[DATASET ENTRIES — start]

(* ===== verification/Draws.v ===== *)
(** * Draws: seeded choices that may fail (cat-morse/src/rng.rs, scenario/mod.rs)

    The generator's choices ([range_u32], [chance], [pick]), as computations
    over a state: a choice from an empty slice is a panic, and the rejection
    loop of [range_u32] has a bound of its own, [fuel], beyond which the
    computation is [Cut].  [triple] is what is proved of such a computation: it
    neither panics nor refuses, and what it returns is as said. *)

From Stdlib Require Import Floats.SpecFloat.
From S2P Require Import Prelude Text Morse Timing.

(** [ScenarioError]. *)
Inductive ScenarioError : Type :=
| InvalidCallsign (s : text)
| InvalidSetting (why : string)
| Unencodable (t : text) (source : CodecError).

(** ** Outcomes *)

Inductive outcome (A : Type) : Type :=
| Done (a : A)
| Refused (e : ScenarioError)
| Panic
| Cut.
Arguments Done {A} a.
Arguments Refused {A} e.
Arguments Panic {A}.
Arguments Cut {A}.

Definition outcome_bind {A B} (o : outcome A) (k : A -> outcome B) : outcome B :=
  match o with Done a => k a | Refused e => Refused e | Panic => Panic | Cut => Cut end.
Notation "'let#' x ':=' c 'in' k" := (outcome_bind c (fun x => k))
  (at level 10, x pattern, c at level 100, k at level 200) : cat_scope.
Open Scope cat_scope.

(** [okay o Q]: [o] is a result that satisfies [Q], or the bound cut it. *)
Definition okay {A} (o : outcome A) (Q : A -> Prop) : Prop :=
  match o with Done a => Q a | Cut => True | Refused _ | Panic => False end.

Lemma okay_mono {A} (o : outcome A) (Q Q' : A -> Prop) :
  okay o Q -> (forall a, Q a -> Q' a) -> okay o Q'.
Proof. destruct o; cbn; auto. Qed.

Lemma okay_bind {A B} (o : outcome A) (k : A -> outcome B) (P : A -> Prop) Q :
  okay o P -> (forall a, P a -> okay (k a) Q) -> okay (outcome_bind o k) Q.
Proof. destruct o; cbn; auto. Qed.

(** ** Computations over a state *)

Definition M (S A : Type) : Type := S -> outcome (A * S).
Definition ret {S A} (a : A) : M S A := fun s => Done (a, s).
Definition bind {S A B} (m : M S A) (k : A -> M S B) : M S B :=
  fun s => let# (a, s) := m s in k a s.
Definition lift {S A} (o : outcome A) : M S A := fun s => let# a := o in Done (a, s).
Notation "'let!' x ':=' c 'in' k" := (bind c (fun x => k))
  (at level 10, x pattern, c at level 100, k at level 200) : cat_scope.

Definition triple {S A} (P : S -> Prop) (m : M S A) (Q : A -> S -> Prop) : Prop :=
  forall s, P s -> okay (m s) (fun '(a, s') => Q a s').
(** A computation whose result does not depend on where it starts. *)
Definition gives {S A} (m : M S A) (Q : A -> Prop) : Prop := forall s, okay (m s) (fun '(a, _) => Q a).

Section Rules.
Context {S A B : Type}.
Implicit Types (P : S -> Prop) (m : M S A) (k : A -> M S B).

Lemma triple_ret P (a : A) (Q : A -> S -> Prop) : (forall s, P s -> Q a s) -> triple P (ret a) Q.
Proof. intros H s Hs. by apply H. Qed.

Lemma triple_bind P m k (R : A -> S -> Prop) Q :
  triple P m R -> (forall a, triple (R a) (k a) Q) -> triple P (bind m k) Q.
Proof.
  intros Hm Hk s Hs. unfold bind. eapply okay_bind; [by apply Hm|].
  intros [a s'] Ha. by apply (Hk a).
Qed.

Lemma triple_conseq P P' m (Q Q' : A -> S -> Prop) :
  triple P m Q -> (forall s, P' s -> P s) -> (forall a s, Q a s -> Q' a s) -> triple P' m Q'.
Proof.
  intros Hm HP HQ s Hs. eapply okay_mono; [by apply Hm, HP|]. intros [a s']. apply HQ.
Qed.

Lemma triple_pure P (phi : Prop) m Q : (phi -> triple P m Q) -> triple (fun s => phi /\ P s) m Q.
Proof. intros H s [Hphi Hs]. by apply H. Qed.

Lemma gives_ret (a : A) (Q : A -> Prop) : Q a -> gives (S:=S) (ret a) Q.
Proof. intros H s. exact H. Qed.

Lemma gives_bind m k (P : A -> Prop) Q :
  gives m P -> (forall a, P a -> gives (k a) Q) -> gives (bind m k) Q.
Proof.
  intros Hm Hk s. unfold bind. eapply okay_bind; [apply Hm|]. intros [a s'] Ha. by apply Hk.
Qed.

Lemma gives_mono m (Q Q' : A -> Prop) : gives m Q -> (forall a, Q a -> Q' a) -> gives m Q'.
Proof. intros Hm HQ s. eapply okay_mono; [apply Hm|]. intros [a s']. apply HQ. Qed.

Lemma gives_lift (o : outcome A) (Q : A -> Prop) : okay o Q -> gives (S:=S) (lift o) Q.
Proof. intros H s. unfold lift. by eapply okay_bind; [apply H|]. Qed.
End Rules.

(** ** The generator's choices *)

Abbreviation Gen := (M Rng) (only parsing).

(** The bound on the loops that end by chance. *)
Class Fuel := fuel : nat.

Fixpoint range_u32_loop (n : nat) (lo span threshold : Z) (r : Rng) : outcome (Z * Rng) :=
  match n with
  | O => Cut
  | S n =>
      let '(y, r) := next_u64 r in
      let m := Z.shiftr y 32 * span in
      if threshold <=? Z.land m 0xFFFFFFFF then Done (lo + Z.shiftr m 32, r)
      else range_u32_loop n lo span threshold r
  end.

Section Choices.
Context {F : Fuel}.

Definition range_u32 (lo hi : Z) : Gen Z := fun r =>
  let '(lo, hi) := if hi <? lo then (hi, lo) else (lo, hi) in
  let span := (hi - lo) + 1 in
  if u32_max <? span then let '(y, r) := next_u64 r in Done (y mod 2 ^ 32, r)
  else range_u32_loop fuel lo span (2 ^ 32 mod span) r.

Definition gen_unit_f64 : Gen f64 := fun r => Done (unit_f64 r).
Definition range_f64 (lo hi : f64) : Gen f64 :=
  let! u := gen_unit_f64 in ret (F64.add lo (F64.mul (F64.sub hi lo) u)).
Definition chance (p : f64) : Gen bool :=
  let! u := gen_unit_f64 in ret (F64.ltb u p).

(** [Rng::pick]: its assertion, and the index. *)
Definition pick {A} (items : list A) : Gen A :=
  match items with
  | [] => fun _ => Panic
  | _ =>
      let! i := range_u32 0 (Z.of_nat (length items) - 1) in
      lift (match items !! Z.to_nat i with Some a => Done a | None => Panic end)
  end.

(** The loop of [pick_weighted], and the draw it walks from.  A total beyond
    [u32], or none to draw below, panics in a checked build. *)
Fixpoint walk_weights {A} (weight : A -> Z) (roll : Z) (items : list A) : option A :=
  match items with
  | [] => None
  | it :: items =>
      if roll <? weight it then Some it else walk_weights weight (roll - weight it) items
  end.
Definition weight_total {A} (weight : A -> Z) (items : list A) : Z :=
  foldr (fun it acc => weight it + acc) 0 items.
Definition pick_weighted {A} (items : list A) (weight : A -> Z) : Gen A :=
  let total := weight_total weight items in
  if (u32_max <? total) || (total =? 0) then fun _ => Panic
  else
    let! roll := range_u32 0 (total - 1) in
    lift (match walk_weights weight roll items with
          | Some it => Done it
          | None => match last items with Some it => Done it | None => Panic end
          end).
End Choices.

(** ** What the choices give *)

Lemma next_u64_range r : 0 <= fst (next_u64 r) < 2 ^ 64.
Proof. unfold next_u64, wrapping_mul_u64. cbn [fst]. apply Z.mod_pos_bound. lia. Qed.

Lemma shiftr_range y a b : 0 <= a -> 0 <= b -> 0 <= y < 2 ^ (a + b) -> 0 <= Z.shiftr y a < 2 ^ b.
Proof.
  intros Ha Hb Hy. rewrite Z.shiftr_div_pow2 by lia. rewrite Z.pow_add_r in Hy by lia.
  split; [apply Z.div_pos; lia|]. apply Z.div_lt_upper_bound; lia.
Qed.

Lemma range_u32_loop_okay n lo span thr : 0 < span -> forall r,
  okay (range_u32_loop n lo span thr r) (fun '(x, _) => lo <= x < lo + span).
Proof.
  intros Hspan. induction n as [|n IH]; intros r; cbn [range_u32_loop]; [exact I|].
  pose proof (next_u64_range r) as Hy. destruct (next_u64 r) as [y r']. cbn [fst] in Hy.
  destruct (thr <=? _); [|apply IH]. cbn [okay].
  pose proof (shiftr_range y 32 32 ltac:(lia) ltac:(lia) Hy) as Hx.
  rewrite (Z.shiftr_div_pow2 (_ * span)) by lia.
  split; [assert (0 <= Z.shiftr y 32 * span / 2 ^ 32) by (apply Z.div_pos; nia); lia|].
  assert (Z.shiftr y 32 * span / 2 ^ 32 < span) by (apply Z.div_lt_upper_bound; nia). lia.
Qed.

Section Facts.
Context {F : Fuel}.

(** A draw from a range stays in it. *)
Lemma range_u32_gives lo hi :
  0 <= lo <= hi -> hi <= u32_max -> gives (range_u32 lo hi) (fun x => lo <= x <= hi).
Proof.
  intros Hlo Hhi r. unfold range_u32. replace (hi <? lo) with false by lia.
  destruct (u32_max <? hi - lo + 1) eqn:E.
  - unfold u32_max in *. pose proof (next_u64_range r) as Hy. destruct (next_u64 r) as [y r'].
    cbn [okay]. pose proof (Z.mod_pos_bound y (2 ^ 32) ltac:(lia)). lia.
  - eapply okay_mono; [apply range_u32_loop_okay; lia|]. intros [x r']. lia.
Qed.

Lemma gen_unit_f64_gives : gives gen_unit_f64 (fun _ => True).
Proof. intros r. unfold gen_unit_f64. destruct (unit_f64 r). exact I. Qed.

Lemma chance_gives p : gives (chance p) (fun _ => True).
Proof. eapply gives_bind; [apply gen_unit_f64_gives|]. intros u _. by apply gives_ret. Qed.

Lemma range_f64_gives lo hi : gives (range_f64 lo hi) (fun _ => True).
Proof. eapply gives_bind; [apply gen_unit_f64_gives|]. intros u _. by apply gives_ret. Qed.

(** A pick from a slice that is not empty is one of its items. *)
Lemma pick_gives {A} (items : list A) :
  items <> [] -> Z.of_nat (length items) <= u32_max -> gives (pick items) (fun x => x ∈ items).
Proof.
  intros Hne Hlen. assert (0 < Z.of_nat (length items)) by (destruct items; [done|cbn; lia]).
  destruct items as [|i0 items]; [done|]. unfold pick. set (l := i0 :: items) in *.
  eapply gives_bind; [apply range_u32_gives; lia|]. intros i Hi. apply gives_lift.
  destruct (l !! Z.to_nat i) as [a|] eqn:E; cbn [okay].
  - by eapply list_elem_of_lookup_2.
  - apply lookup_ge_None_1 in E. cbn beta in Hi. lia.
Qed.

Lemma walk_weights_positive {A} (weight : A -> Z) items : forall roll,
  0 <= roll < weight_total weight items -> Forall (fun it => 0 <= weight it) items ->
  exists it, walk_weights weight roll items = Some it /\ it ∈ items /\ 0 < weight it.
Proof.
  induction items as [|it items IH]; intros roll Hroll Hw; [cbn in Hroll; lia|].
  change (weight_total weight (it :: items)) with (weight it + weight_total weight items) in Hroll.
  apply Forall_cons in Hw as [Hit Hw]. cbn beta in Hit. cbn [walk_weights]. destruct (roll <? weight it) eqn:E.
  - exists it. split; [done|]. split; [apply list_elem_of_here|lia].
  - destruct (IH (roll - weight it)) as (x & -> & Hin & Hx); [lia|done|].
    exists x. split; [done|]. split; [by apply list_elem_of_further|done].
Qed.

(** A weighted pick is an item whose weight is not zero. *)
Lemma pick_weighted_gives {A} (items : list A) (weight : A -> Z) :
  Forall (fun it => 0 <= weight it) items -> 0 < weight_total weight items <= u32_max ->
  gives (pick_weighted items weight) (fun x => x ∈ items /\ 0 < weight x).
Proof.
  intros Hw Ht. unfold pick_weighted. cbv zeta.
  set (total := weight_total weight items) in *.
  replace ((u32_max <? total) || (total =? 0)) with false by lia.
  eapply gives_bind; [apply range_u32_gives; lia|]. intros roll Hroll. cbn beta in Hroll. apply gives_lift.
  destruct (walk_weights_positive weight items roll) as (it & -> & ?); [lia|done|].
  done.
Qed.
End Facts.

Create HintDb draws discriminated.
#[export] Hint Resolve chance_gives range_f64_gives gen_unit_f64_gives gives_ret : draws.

[DATASET ENTRIES — finish]
[DATASET ENTRIES — start]

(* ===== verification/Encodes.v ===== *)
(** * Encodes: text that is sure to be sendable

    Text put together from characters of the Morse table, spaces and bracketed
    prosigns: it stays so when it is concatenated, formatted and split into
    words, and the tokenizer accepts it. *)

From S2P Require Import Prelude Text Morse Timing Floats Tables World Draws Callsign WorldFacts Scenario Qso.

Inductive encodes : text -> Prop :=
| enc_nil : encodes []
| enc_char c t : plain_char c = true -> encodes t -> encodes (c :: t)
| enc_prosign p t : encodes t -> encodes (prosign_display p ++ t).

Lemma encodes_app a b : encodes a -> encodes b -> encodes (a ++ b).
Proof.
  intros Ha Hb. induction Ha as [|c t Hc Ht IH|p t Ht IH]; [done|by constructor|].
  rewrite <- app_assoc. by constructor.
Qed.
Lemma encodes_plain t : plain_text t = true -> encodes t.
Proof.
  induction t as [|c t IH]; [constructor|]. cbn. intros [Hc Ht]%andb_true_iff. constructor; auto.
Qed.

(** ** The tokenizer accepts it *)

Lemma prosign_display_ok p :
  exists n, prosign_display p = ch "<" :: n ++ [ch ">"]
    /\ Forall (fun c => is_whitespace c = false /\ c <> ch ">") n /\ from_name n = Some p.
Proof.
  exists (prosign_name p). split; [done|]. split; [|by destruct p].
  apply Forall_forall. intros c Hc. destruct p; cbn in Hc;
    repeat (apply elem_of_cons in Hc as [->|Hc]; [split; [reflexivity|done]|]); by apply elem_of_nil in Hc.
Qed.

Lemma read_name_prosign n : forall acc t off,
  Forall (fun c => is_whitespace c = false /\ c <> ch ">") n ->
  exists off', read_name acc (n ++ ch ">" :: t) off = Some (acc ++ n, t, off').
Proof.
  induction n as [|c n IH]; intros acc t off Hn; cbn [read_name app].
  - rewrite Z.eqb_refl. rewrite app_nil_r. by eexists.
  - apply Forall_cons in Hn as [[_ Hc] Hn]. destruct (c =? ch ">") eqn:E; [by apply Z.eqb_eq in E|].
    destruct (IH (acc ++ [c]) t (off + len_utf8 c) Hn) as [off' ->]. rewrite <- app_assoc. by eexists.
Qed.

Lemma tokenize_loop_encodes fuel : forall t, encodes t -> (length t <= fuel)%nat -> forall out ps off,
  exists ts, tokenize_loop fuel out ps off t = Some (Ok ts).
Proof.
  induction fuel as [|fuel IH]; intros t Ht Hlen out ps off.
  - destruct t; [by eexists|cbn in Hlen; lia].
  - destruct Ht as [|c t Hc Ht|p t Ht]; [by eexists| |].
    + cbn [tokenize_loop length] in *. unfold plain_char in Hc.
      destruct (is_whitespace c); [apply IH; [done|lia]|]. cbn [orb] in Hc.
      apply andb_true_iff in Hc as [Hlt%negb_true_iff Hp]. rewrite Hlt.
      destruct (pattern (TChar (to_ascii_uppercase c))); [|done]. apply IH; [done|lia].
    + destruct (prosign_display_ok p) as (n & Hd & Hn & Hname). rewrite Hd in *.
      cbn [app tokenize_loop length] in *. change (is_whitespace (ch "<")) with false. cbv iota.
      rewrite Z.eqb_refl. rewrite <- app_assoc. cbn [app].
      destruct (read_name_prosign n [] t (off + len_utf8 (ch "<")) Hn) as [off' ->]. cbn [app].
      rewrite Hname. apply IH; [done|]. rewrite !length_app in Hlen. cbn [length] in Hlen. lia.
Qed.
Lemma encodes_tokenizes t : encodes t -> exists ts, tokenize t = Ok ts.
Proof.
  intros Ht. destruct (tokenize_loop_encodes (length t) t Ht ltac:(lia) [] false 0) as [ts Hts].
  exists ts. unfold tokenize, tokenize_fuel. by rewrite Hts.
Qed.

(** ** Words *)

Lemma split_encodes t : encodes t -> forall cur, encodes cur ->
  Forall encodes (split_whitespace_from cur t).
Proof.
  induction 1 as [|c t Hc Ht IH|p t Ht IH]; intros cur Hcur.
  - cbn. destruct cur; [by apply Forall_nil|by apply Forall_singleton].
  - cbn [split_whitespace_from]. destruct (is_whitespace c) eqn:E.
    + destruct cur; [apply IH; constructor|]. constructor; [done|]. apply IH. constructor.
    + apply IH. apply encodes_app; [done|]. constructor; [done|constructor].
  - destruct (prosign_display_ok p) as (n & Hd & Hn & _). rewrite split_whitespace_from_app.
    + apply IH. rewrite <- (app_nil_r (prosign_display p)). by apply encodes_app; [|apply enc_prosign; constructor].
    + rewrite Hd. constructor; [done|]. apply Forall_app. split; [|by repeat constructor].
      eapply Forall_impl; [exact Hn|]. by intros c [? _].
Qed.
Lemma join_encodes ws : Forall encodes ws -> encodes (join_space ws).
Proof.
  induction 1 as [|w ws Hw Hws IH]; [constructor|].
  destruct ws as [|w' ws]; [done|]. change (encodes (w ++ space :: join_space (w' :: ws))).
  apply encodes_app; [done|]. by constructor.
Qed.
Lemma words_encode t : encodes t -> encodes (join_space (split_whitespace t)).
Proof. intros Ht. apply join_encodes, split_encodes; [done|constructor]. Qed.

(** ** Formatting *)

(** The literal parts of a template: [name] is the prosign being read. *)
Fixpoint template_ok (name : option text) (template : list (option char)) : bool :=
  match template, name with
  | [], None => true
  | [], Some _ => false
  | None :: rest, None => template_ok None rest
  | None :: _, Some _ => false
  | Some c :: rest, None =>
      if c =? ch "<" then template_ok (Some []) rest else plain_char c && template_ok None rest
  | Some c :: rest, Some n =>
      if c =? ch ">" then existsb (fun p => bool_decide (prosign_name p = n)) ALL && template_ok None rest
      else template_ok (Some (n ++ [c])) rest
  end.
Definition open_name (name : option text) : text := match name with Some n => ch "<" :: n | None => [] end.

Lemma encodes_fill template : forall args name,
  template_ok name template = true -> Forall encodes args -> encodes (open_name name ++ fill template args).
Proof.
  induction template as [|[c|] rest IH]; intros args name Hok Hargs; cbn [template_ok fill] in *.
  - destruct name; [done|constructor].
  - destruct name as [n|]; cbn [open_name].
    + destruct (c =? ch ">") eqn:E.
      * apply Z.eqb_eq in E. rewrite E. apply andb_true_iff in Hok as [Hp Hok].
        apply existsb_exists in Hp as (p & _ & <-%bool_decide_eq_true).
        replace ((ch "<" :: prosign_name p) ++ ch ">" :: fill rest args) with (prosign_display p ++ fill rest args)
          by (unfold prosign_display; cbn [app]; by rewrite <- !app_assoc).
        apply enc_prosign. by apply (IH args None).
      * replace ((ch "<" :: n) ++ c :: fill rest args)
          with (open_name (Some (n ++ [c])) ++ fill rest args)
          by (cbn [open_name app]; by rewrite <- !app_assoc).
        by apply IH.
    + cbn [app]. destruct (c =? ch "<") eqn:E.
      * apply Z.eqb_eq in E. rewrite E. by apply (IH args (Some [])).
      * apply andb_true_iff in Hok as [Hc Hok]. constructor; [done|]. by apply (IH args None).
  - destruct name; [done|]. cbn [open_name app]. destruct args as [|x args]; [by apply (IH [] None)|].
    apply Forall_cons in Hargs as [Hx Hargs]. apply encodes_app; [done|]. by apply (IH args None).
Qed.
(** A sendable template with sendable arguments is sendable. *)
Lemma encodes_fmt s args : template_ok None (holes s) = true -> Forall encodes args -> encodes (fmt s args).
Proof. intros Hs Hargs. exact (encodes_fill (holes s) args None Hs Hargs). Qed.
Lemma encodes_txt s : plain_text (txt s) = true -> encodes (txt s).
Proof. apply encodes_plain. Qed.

[DATASET ENTRIES — finish]
[DATASET ENTRIES — start]

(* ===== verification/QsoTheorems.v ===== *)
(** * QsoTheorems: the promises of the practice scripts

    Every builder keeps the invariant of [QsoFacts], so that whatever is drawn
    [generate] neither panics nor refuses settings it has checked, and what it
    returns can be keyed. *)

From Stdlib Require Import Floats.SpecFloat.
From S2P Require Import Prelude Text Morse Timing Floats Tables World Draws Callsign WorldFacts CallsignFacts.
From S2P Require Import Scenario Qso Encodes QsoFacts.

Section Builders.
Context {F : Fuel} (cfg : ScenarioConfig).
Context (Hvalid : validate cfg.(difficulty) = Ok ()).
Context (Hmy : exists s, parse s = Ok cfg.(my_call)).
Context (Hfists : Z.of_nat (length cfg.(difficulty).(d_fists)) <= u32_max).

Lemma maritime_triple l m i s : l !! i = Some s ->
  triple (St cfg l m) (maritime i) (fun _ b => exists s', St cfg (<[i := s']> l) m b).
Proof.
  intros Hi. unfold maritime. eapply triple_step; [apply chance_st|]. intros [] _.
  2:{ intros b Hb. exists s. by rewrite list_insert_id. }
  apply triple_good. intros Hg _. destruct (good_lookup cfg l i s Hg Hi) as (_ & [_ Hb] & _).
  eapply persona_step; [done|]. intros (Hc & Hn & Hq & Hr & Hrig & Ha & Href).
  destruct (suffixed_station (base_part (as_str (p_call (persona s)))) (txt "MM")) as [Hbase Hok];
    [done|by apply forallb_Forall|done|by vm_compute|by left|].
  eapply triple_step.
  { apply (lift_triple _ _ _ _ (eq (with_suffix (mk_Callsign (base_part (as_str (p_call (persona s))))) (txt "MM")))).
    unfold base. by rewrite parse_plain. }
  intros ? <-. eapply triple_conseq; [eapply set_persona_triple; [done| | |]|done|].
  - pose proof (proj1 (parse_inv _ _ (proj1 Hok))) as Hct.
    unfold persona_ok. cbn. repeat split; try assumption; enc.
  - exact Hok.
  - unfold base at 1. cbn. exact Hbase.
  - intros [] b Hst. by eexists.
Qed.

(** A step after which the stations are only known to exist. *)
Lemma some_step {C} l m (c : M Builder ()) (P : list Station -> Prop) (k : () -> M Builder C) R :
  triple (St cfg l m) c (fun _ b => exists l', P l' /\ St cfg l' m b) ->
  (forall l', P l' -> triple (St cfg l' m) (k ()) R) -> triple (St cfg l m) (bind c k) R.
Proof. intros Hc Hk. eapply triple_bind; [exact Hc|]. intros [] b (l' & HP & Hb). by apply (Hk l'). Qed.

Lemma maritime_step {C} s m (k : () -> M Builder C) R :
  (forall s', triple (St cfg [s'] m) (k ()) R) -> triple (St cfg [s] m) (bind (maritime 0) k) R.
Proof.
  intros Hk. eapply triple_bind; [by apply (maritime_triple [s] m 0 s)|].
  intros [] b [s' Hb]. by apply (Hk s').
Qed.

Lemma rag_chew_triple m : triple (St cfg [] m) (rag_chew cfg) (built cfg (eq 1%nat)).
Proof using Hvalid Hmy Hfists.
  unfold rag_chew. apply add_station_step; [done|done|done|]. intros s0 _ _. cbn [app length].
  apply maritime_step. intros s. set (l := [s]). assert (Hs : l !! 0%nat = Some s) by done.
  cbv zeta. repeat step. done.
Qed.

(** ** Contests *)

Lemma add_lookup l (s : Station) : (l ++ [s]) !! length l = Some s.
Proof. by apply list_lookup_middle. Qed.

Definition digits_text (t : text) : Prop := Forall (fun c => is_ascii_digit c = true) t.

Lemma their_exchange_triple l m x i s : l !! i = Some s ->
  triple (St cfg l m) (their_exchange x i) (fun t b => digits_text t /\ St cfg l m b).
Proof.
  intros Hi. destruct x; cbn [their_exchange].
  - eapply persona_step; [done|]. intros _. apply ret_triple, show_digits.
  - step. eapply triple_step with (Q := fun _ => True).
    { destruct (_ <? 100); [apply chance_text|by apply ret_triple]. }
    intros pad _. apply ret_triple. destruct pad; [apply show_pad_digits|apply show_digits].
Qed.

[DATASET ENTRIES — finish]

## WHAT THIS TASK INVOLVES:
Every line in the records that holds the word "rest" should be copied into the answer.

## YOUR SOLUTION:
  | None :: rest, None => template_ok None rest
  | Some c :: rest, None =>
      if c =? ch "<" then template_ok (Some []) rest else plain_char c && template_ok None rest
  | Some c :: rest, Some n =>
      if c =? ch ">" then existsb (fun p => bool_decide (prosign_name p = n)) ALL && template_ok None rest
      else template_ok (Some (n ++ [c])) rest
  induction template as [|[c|] rest IH]; intros args name Hok Hargs; cbn [template_ok fill] in *.
        replace ((ch "<" :: prosign_name p) ++ ch ">" :: fill rest args) with (prosign_display p ++ fill rest args)
      * replace ((ch "<" :: n) ++ c :: fill rest args)
          with (open_name (Some (n ++ [c])) ++ fill rest args)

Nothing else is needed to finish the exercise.